In the entries that follow, the first line to write out is the one containing "ok_or (authenticate_user a", and the last is the one containing "(mkLoginRequest (la_username attempt)". Reproduce that stretch exactly, with nothing before or after it.

| EXTRACTED DATA |
++++++

(** [UnboundLocalBackend::authenticate]. *)
Definition local_authenticate (a : A) (r : UnauthenticatedLoginRequest) (secret : string)
    : result string SessionError :=
  ok_or (authenticate_user a (ul_username r) secret) AuthenticationFailed.
(** [MockSessionLauncher::begin_login] over that backend. *)
Definition mock_begin_login (a : A) (r : UnauthenticatedLoginRequest) (secret : string)
    : result StartedSession SessionError :=
  match validate_login_request r with
  | Err e => Err e
  | Ok _ => match local_authenticate a r secret with
            | Ok username => Ok (mkStarted username (ul_session r))
            | Err e => Err e
            end
  end.
(** [LocalLoginBackend::login]. *)
Definition local_login {X} (a : A) (attempt : LoginAttempt)
    : SR X LoginBackendError StartedSession :=
  sr_lift (map_err map_session_error
    (mock_begin_login a
       (mkLoginRequest (la_username attempt) (la_session attempt) (la_attempt_id attempt)
          (Some (exec_plan_of (la_launch_spec attempt))) None (la_connection attempt))
       (la_password attempt))).
End Local.

(** ** What a launch keeps *)

(** The loop's invariants: the seat runs the supervised worker, and every
    record it keeps is one the next daemon loads. *)
Definition good (l : SupervisorLoopState) : Prop := seat_inv l ∧ loop_records_ok l.
Definition fair (s s' : Launch) : Prop := good (ln_loop s) → good (ln_loop s').
#[export] Instance fair_preorder : PreOrder fair.
Proof. split; [intros s Hs; exact Hs|]. intros s s1 s2 H1 H2 Hs. auto. Qed.

Lemma good_keyed l : good l → loop_keyed l.
Proof.
  intros [_ Hr]. unfold loop_records_ok, loop_keyed in *. destruct (sl_ledger l) as [[l'|]|]; [|done..].
  intros id r Hi. by apply Hr in Hi as [-> _].
Qed.

Section Fair.
Context `{SerdeJson PersistentRecoveryRecord} `{SerdeJson PreCommitRuntimeRecord}.
Context `{SerdeJson PamPromptResponse}.
Context (host : LaunchHost).

Lemma reap_good h l : good l → good (reap_exited_workers h l).
Proof. intros [H1' H2']. split; [by apply reap_from_seat_inv|by apply reap_from_keeps]. Qed.
Lemma calm_good {A} (m : SL A) l :
  sr_keeps calm m → sr_keeps keeps_records m → good l → good (m l).1.
Proof. intros Hc Hk [H1' H2']. split; [by eapply calm_seat_inv; [apply Hc|]|by apply (Hk l)]. Qed.
Lemma call_fair {A} (f : SupervisorHost → SL A) :
  (∀ h, sr_keeps calm (f h)) → (∀ h, sr_keeps keeps_records (f h)) →
  sr_keeps fair (call host f).
Proof.
  intros Hc Hk s Hs. unfold call. destruct (cl_delivered _); [|done].
  pose proof (calm_good (f (cl_host (lh_calls host (ln_calls s)))) (ln_loop s) (Hc _) (Hk _) Hs)
    as Hg.
  destruct (f _ _) as [l r]. by apply reap_good.
Qed.
Lemma fair_same s s' : ln_loop s' = ln_loop s → fair s s'.
Proof. intros E Hs. by rewrite E. Qed.

Section Events.
Context (worker_id : string) (worker_pid generation attempt_id : Z).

++++++

| SOLUTION BELOW |
  ok_or (authenticate_user a (ul_username r) secret) AuthenticationFailed.
(** [MockSessionLauncher::begin_login] over that backend. *)
Definition mock_begin_login (a : A) (r : UnauthenticatedLoginRequest) (secret : string)
    : result StartedSession SessionError :=
  match validate_login_request r with
  | Err e => Err e
  | Ok _ => match local_authenticate a r secret with
            | Ok username => Ok (mkStarted username (ul_session r))
            | Err e => Err e
            end
  end.
(** [LocalLoginBackend::login]. *)
Definition local_login {X} (a : A) (attempt : LoginAttempt)
    : SR X LoginBackendError StartedSession :=
  sr_lift (map_err map_session_error
    (mock_begin_login a
       (mkLoginRequest (la_username attempt) (la_session attempt) (la_attempt_id attempt)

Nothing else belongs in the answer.